BEGIN Data to use
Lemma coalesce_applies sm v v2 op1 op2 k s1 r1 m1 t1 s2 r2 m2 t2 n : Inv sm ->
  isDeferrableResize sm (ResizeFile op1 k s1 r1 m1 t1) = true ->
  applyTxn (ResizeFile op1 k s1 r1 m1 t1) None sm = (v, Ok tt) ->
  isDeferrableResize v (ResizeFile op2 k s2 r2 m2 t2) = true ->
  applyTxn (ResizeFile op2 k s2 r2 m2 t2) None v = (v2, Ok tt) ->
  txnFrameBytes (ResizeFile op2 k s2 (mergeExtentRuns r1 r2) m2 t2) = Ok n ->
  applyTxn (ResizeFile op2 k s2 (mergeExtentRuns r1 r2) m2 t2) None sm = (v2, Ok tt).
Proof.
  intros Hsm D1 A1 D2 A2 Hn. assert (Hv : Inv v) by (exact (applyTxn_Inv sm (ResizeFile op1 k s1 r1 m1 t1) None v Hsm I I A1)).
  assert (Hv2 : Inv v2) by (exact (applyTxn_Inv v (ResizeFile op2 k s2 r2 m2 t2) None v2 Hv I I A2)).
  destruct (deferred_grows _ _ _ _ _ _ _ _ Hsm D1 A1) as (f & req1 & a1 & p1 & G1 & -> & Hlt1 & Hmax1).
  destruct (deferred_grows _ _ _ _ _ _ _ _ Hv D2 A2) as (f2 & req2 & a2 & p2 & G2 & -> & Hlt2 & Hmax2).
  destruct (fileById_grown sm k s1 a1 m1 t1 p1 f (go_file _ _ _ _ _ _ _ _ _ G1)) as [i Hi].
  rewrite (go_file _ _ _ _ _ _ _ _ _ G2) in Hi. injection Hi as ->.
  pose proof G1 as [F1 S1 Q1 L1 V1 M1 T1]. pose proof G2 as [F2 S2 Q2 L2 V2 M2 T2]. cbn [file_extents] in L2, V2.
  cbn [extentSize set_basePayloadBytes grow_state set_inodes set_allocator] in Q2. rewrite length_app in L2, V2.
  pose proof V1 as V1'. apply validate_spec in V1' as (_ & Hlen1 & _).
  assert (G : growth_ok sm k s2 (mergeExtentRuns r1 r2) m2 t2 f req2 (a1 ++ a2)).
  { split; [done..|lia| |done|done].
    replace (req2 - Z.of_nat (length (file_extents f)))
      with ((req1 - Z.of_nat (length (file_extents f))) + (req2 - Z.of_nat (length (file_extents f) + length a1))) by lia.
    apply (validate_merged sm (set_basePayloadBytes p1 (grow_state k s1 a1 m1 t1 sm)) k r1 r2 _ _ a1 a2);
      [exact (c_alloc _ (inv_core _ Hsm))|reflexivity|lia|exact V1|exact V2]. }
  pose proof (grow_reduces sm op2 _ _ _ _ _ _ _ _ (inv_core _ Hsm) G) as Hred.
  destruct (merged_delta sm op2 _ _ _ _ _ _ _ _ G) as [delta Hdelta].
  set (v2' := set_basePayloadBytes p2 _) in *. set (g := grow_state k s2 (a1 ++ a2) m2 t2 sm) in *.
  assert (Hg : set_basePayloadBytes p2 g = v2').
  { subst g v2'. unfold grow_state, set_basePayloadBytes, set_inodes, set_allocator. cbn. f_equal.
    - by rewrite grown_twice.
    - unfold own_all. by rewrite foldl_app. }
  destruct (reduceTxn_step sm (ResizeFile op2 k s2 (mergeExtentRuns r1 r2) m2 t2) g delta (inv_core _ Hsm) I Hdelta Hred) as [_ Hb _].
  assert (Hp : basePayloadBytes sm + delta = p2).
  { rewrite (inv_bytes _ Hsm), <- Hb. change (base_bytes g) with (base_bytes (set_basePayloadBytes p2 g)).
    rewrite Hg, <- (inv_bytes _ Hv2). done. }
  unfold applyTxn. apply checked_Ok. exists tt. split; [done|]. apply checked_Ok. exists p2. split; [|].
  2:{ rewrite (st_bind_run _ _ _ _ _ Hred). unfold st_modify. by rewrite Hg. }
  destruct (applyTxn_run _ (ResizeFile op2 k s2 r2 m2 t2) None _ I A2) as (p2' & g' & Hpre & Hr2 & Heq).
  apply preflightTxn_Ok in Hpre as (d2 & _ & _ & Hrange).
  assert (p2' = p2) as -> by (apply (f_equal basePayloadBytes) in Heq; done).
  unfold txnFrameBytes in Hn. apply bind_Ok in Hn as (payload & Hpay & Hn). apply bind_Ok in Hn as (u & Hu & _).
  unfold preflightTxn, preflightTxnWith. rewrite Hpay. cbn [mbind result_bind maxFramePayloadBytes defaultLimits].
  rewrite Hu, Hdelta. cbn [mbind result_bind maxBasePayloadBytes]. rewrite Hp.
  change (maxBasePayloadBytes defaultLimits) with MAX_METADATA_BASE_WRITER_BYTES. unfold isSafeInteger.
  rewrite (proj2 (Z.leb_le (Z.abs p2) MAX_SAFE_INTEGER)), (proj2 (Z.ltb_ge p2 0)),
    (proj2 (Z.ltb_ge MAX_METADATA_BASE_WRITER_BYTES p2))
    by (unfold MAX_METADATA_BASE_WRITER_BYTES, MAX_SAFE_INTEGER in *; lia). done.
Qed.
END Data to use
*Task statement:*
Go through the data above and find the lines with the word "done". Copy each of those lines.

*Problem solution:*
  { split; [done..|lia| |done|done].
    rewrite Hg, <- (inv_bytes _ Hv2). done. }
  unfold applyTxn. apply checked_Ok. exists tt. split; [done|]. apply checked_Ok. exists p2. split; [|].
  assert (p2' = p2) as -> by (apply (f_equal basePayloadBytes) in Heq; done).
    by (unfold MAX_METADATA_BASE_WRITER_BYTES, MAX_SAFE_INTEGER in *; lia). done.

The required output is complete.